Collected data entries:
(* ===== verification/Blobs.v ===== *)
(** * The blob store on disk (rabs-cas/src/blob_store.rs)

    [Disk] is the file system the store relies on, as far as a crash can tell: files are
    inodes reached through names, a hard link is a second name of one inode, [create]
    truncates the inode a name already has, data and names reach the disk when they are
    synced, and a crash may lose what is not there yet.  [BlobStore] is the pipeline of a
    put: stream into staging while hashing, verify, sync, link, record, clean up, with the
    crash points of the source ([FaultPoint]).

    The properties are in Durability.v.

    Paths are byte strings.  The directories of the layout exist and are on disk; the
    fan-out directories below [objects] are created by the puts and carry their own state.
    Removals and renames take effect at once.  Reading and writing do not fail except where
    a name is missing or taken; the message of an I/O error is not modelled. *)

From stdpp Require Import base gmap list strings relations.
From Stdlib Require Import ZArith Lia.
From S2P Require Import Prelude Bytes Text Numerals Manifest Digest Pack Store Ledger.
Import ResultIdentity DigestSet Pack Store Ledger.

Module Disk.

Record inode := { data : list Z; synced : bool }.

Record disk := {
  names : gmap text (Z * bool);   (* the inode, and whether the entry is on disk *)
  inodes : gmap Z inode;
  next_inode : Z;
  fanouts : gmap text bool;       (* directories, and whether their own entry is on disk *)
}.

Definition with_names v d :=
  {| names := v; inodes := inodes d; next_inode := next_inode d; fanouts := fanouts d |}.
Definition with_inodes v d :=
  {| names := names d; inodes := v; next_inode := next_inode d; fanouts := fanouts d |}.
Definition with_fanouts v d :=
  {| names := names d; inodes := inodes d; next_inode := next_inode d; fanouts := v |}.

Definition exists_file (p : text) (d : disk) : bool := bool_decide (is_Some (names d !! p)).

Definition inode_of (p : text) (d : disk) : option Z := fst <$> names d !! p.

(** [fs::read]. *)
Definition read (p : text) (d : disk) : option (list Z) :=
  i ← inode_of p d; data <$> inodes d !! i.

(** [fs::File::create]: truncates the inode the name has, or makes a new one. *)
Definition create (p : text) (d : disk) : disk :=
  match names d !! p with
  | Some (i, _) => with_inodes (<[i := {| data := []; synced := false |}]> (inodes d)) d
  | None =>
      {| names := <[p := (next_inode d, false)]> (names d);
         inodes := <[next_inode d := {| data := []; synced := false |}]> (inodes d);
         next_inode := next_inode d + 1; fanouts := fanouts d |}
  end.

(** Write through a name: the inode's data changes, and is not on disk yet. *)
Definition write_with (f : list Z -> list Z) (p : text) (d : disk) : disk :=
  match inode_of p d with
  | Some i => with_inodes (alter (fun n => {| data := f (data n); synced := false |}) i (inodes d)) d
  | None => d
  end.

(** [write_all] at the end of the file. *)
Definition append (p : text) (bs : list Z) : disk -> disk := write_with (fun old => old ++ bs) p.

(** [sync_all] on a file. *)
Definition sync_file (p : text) (d : disk) : disk :=
  match inode_of p d with
  | Some i => with_inodes (alter (fun n => {| data := data n; synced := true |}) i (inodes d)) d
  | None => d
  end.

Definition SLASH : Z := 47.

Definition in_dir (dir p : text) : bool := starts_with (dir ++ [SLASH]) p.

(** [create_dir_all] of one directory. *)
Definition create_dir (dir : text) (d : disk) : disk :=
  match fanouts d !! dir with
  | Some _ => d
  | None => with_fanouts (<[dir := false]> (fanouts d)) d
  end.

(** [sync_all] on a directory: the entries in it are on disk. *)
Definition sync_dir (dir : text) (d : disk) : disk :=
  with_names (map_imap (fun p e => Some (if in_dir dir p then (fst e, true) else e)) (names d)) d.
(* ===== verification/Durability.v ===== *)
(** * Durability of the blob store

    The pipeline of Blobs.v under crashes: an invariant of the disk that every operation of
    a put keeps ([safe]), triples that carry it through the monadic code, histories of puts
    (plain and journaled), recoveries and crashes, and what follows when writers sync their
    files and do not draw a staging name in use ([disciplined]): what is published is intact,
    rows that claim durability are true, a retry converges.  The last part exhibits what the
    code does not exclude. *)

From stdpp Require Import base gmap list strings relations.
From Stdlib Require Import ZArith Lia.
From S2P Require Import Prelude Bytes Text Numerals Manifest Digest Pack Store Ledger Blobs Journal.
Import ResultIdentity DigestSet Pack Store Ledger.

Module BlobFacts.
Import Disk BlobStore.

Abbreviation io := (method world PutError).

(** ** Hoare triples for the pipeline *)

Section triples.

Definition triple {A} (P : world -> Prop) (m : io A) (Q : A -> world -> Prop) (E : world -> Prop) : Prop :=
  forall w, P w -> match m w with (Ok a, w') => Q a w' | (Err _, w') => E w' end.

Lemma triple_ret {A} (P : world -> Prop) (a : A) (Q : A -> world -> Prop) E :
  (forall w, P w -> Q a w) -> triple P (mret a) Q E.
Proof. intros HQ w Hw. by apply HQ. Qed.
Lemma try_copies_spec sources object dir d last s :
  sound_disk (files s) -> (forall n, names (files s) !! staging_path dir d (process s) n = None) ->
  (forall n, staging_path dir d (process s) n <> dest d) ->
  (forall p bs, read p (files s) = Some bs -> Z.of_nat (length bs) < 2 ^ 64) ->
  let r := first_trial object (files s) sources last in
  exists s', try_copies (SHA := SHA) (BLAKE := BLAKE) faults sources object dir d last s = (size_of r, s')
    /\ rows s' = rows s /\ forall q, read q (files s') = holds_after d r (files s) q.
Proof.
  revert last s. induction sources as [|p sources IH]; intros last s Hs Hf Hne Hl; [by exists s|].
  cbn [first_trial try_copies]. destruct (copy_verified_spec p object dir d s Hs Hf Hne (Hl p)) as (s1 & E & Ht).
  rewrite E. clear E. destruct (trial_of object (files s) p) as [bs|bs|e] eqn:Et; cbn [answer tried] in *.
  - exists s1. split; [done|]. apply Ht.
  - exists s1. destruct Ht as [Hr _ _ _ Hq]. split; [done|]. split; [done|]. by apply Hq.
  - assert (Hm : match e with ContentMismatch _ _ _ => false | _ => true end = true).
    { revert Et. unfold trial_of, loop_error. repeat case_match; intros; by simplify_eq. }
    pose proof Ht as [Hr Hp Hn Hso Hq]. specialize (Hso Hs). specialize (Hq Hs).
    destruct (IH e s1) as (s' & E & Hr' & Hq').
    + done.
    + intros n. by rewrite Hn, Hp.
    + intros n. by rewrite Hp.
    + intros q bs. rewrite Hq. apply Hl.
    + exists s'. rewrite (first_trial_ext object (files s) (files s1)) in * by done.
      split; [by destruct e|]. split; [congruence|]. intros q. rewrite Hq'. unfold holds_after. by rewrite Hq.
Qed.

Lemma first_trial_fits object d sources last bs :
  first_trial object d sources last = Ok bs -> identity bs = object /\ exists p, p ∈ sources /\ read p d = Some bs.
Proof.
  revert last. induction sources as [|p sources IH]; intros last; cbn [first_trial]; [done|].
  destruct (trial_of object d p) as [b|b|e] eqn:Et; [|done|].
  - intros [= ->]. revert Et. unfold trial_of. destruct (read p d) as [b|] eqn:Er; [|done]. intros Et.
    assert (identity b = object /\ b = bs) as [? ->].
    { revert Et. repeat (case_match || case_bool_decide); intros; by simplify_eq. }
    split; [done|]. exists p. split; [left|done].
  - intros Hx. destruct (IH e Hx) as (? & q & ? & ?). split; [done|]. exists q. split; [by right|done].
Qed.

(** What a materialization of the object answers, and the bytes it installs. *)
Definition expected (object : TypedDigest) (d : destination) (mode : MaterializationMode) (s : site) :
    result MaterializeError (list Z) :=
  let raw := raw_copies object (rows s) in
  if negb (bool_decide (mode = PrivateCopy)) then Err (ModeUnsupported mode)
  else if bool_decide (raw = []) then Err (NoUsableCopy (digest_key object))
  else if negb (bool_decide (is_Some (parent d))) then Err (Io "destination-parent")
  else if dir_fails then Err (Io "create-destination-dir")
  else first_trial object (files s) raw (NoUsableCopy (digest_key object)).

(** C35: Materialization installs the object or nothing, in every mode and whichever of its I/O operations fail
    (opening, reading a copy, creating, writing or renaming the staging file, making the directory).  A mode other than
    a private copy is refused.  Otherwise the raw copies are tried in the order of their paths: one that cannot be
    used is skipped, the first that can be copied decides, and the destination afterwards holds its bytes when their
    hash is the identity asked for.  In every other case, a corrupt copy among them, the destination is untouched; no
    other file and no row changes either way, no staging file remains, and the result says which of these happened.
    (The staging names of the process are free and are not the destination, no file has 2^64 bytes, and removing a
    staging file does not fail.) *)
Theorem materialize_exact object d mode s :
  sound_disk (files s) ->
  (forall dir n, parent d = Some dir -> names (files s) !! staging_path dir d (process s) n = None
     /\ staging_path dir d (process s) n <> dest d) ->
  (forall p bs, read p (files s) = Some bs -> Z.of_nat (length bs) < 2 ^ 64) ->
  let r := expected object d mode s in
  (exists s', materialize_object (SHA := SHA) (BLAKE := BLAKE) faults dir_fails object d mode s = (size_of r, s')
     /\ rows s' = rows s /\ forall q, read q (files s') = holds_after d r (files s) q)
  /\ (forall bs, r = Ok bs -> mode = PrivateCopy /\ identity bs = object
        /\ exists p, p ∈ raw_copies object (rows s) /\ read p (files s) = Some bs).
Proof.
  intros Hs Hf Hlen. cbn zeta. unfold expected. split.
  2:{ intros bs. case_bool_decide as Hm; [|done]. cbn [negb]. case_bool_decide; [done|]. case_bool_decide; [|done]. cbn [negb].
      destruct dir_fails; [done|]. intros Hr%first_trial_fits. by split. }
  unfold materialize_object. unmonad.
  destruct (bool_decide (mode = PrivateCopy)); cbn [negb]; [|by exists s]. unmonad.
  destruct (bool_decide (raw_copies object (rows s) = [])); [by exists s|].
  destruct (parent d) as [dir|] eqn:Hd; cbn [ok_or]; [|by exists s].
  rewrite bool_decide_eq_true_2 by done. cbn [negb lift_result]. unmonad. destruct dir_fails; [by exists s|].
  unfold file_op, modify. set (s1 := on_files (create_dir dir) s). destruct (create_dir_disk dir (files s)) as (Hn & Hi & Hx).
  assert (Hq : forall q, read q (files s1) = read q (files s)) by (intros q; apply create_dir_read).
  destruct (try_copies_spec (raw_copies object (rows s)) object dir d (NoUsableCopy (digest_key object)) s1)
    as (s' & He & Hrows & Hq').
  - unfold s1, sound_disk. cbn. by rewrite Hn, Hi, Hx.
  - intros n. unfold s1. cbn. rewrite Hn. by apply Hf.
  - intros n. by apply Hf.
  - intros p bs. rewrite Hq. apply Hlen.
  - rewrite (first_trial_ext object (files s) (files s1)) in * by done. exists s'. split; [exact He|]. split; [done|].
    intros q. rewrite Hq'. unfold holds_after. by rewrite Hq.
Qed.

GOAL OF THE EXERCISE: Which lines above include the word "apply"? Show each one.

TASK RESULT:
Proof. intros HQ w Hw. by apply HQ. Qed.
  - exists s1. split; [done|]. apply Ht.
  - exists s1. destruct Ht as [Hr _ _ _ Hq]. split; [done|]. split; [done|]. by apply Hq.
    + intros q bs. rewrite Hq. apply Hl.
  assert (Hq : forall q, read q (files s1) = read q (files s)) by (intros q; apply create_dir_read).
  - intros n. unfold s1. cbn. rewrite Hn. by apply Hf.
  - intros n. by apply Hf.
  - intros p bs. rewrite Hq. apply Hlen.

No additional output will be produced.